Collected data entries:

-- -- --

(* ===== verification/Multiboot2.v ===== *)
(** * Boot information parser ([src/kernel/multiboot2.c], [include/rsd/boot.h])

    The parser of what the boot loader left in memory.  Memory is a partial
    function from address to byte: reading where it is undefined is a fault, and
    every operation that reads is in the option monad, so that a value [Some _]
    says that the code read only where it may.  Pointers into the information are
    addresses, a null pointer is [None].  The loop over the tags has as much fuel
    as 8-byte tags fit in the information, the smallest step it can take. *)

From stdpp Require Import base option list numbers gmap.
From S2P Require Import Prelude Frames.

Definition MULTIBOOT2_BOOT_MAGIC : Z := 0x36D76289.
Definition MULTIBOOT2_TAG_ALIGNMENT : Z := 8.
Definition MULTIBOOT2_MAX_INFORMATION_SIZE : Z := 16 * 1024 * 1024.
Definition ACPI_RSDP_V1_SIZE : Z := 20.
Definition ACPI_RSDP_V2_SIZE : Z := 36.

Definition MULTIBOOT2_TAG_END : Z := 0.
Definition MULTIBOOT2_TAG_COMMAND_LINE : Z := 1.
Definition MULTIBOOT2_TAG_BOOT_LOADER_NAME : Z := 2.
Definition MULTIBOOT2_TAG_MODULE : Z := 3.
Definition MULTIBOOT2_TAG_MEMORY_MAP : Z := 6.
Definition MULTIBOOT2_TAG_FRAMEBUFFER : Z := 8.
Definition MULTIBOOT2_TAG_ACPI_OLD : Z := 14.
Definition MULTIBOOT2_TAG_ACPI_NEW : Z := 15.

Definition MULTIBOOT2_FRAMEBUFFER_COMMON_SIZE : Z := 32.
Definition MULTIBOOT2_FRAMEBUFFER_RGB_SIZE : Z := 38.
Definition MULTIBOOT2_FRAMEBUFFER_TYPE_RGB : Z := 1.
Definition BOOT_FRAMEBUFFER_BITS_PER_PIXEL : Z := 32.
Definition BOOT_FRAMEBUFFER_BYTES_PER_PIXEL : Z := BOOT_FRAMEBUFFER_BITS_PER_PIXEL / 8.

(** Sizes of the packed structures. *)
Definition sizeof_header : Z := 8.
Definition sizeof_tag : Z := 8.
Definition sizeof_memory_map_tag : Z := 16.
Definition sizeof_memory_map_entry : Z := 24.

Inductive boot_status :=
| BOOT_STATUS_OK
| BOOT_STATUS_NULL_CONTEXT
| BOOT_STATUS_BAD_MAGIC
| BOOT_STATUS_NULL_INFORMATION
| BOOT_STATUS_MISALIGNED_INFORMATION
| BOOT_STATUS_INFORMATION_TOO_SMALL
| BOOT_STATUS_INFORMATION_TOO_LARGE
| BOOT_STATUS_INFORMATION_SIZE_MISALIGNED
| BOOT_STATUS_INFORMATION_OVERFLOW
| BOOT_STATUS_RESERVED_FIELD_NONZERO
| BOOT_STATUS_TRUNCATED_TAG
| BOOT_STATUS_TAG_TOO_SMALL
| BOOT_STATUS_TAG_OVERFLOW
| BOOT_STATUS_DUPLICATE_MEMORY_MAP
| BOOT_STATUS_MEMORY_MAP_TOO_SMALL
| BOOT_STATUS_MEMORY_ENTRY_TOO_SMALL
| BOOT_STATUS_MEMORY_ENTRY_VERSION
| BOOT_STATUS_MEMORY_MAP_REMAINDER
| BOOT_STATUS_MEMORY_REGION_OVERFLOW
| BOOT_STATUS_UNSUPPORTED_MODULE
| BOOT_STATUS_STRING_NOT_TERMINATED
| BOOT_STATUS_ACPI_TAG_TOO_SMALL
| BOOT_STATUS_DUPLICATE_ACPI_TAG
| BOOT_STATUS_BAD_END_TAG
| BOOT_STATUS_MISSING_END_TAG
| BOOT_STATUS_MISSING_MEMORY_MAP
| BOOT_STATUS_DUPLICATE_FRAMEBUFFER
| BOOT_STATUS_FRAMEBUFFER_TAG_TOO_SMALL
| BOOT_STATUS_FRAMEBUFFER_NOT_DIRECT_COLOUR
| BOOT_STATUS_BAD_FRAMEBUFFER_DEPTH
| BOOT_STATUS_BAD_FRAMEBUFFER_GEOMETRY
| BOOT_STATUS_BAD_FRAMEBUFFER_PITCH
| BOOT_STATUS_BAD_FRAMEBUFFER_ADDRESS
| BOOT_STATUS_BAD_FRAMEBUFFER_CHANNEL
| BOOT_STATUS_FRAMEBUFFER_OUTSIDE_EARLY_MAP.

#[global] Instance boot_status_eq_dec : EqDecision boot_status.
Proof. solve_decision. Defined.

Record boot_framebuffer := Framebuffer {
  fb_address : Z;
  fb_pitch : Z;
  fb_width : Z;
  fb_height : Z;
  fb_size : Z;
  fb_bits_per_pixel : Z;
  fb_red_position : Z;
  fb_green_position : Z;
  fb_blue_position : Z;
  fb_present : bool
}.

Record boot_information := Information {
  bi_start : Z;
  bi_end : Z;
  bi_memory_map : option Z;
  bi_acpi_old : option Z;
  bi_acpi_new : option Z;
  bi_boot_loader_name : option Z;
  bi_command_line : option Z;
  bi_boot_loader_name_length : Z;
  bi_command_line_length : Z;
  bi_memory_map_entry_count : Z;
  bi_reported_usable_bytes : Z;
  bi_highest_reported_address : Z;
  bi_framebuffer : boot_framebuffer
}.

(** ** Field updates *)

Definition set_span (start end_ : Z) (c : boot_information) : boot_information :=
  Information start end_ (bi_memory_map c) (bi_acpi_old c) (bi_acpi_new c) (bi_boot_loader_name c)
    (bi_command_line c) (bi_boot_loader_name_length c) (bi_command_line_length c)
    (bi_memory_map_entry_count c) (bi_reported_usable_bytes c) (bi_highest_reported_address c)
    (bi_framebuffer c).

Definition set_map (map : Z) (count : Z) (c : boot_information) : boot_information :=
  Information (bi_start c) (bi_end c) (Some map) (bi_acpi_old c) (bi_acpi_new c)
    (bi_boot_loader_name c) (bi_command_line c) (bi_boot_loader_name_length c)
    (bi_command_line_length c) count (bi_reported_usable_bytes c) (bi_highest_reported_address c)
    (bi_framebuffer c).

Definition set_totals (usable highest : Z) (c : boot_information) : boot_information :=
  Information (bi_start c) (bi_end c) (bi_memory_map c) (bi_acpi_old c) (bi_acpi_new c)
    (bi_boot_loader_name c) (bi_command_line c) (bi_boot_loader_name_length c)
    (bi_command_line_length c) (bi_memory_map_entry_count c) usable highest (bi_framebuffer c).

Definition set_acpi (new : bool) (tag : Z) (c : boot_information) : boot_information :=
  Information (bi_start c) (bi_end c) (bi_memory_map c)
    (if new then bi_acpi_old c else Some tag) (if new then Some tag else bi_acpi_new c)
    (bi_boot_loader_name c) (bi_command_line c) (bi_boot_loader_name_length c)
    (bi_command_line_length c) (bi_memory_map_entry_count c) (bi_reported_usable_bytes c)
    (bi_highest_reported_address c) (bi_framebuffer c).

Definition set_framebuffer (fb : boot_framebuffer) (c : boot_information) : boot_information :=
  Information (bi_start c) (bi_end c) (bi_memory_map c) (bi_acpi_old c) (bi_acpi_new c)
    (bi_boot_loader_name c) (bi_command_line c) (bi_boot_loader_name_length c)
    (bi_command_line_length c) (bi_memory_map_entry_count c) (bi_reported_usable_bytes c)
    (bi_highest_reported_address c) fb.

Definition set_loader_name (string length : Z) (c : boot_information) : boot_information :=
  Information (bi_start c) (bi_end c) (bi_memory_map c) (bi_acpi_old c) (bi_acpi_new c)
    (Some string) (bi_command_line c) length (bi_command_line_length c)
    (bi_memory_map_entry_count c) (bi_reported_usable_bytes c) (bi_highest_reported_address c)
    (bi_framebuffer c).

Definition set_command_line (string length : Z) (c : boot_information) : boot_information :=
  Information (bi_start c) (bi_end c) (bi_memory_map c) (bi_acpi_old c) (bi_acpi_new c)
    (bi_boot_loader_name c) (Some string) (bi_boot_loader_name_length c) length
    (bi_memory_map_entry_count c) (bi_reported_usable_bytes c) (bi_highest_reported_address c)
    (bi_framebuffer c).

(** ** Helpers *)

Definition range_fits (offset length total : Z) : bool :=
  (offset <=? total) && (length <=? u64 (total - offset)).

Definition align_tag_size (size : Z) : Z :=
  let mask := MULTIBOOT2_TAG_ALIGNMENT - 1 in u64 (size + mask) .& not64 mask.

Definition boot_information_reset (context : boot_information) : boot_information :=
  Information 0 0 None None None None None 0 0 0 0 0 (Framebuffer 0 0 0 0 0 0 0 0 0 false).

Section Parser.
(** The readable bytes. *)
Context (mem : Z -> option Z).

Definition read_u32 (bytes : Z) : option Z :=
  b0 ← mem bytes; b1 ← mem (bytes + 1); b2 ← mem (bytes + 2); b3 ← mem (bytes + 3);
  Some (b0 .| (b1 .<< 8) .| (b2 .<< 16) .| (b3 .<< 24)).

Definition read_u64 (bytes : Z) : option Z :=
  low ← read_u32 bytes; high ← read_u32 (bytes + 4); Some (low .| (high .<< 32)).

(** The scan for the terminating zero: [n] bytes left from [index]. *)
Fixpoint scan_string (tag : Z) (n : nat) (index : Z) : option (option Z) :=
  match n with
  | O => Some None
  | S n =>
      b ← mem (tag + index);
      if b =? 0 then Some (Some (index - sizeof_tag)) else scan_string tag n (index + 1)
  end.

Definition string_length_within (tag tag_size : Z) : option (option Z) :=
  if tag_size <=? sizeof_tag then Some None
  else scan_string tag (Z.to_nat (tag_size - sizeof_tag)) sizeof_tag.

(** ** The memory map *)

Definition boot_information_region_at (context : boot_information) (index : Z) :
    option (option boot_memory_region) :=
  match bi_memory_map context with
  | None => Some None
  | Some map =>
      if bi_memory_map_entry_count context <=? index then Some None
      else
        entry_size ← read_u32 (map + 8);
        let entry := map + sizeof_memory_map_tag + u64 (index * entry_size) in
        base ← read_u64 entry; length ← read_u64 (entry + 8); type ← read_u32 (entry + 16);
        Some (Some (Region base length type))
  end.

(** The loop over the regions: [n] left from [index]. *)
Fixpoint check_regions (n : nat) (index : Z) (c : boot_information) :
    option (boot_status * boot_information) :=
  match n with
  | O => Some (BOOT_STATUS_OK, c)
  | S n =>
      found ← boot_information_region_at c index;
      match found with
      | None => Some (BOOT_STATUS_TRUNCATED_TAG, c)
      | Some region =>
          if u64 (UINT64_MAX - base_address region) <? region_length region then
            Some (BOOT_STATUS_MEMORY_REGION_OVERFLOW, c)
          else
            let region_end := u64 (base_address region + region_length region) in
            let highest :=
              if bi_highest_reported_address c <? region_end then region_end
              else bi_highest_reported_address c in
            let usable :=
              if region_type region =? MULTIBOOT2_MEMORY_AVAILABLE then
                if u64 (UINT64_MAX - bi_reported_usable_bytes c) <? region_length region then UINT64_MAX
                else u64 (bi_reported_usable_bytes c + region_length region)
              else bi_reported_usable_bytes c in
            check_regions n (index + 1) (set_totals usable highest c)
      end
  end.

-- -- --

> **Directions for this task**: Begin with the first line of the data above and, please, print each line exactly until you have printed the line containing "Definition BOOT_FRAMEBUFFER_BITS_PER_PIXEL : Z"; print nothing else.

> **Finished exercise**:
(* ===== verification/Multiboot2.v ===== *)
(** * Boot information parser ([src/kernel/multiboot2.c], [include/rsd/boot.h])

    The parser of what the boot loader left in memory.  Memory is a partial
    function from address to byte: reading where it is undefined is a fault, and
    every operation that reads is in the option monad, so that a value [Some _]
    says that the code read only where it may.  Pointers into the information are
    addresses, a null pointer is [None].  The loop over the tags has as much fuel
    as 8-byte tags fit in the information, the smallest step it can take. *)

From stdpp Require Import base option list numbers gmap.
From S2P Require Import Prelude Frames.

Definition MULTIBOOT2_BOOT_MAGIC : Z := 0x36D76289.
Definition MULTIBOOT2_TAG_ALIGNMENT : Z := 8.
Definition MULTIBOOT2_MAX_INFORMATION_SIZE : Z := 16 * 1024 * 1024.
Definition ACPI_RSDP_V1_SIZE : Z := 20.
Definition ACPI_RSDP_V2_SIZE : Z := 36.

Definition MULTIBOOT2_TAG_END : Z := 0.
Definition MULTIBOOT2_TAG_COMMAND_LINE : Z := 1.
Definition MULTIBOOT2_TAG_BOOT_LOADER_NAME : Z := 2.
Definition MULTIBOOT2_TAG_MODULE : Z := 3.
Definition MULTIBOOT2_TAG_MEMORY_MAP : Z := 6.
Definition MULTIBOOT2_TAG_FRAMEBUFFER : Z := 8.
Definition MULTIBOOT2_TAG_ACPI_OLD : Z := 14.
Definition MULTIBOOT2_TAG_ACPI_NEW : Z := 15.

Definition MULTIBOOT2_FRAMEBUFFER_COMMON_SIZE : Z := 32.
Definition MULTIBOOT2_FRAMEBUFFER_RGB_SIZE : Z := 38.
Definition MULTIBOOT2_FRAMEBUFFER_TYPE_RGB : Z := 1.
Definition BOOT_FRAMEBUFFER_BITS_PER_PIXEL : Z := 32.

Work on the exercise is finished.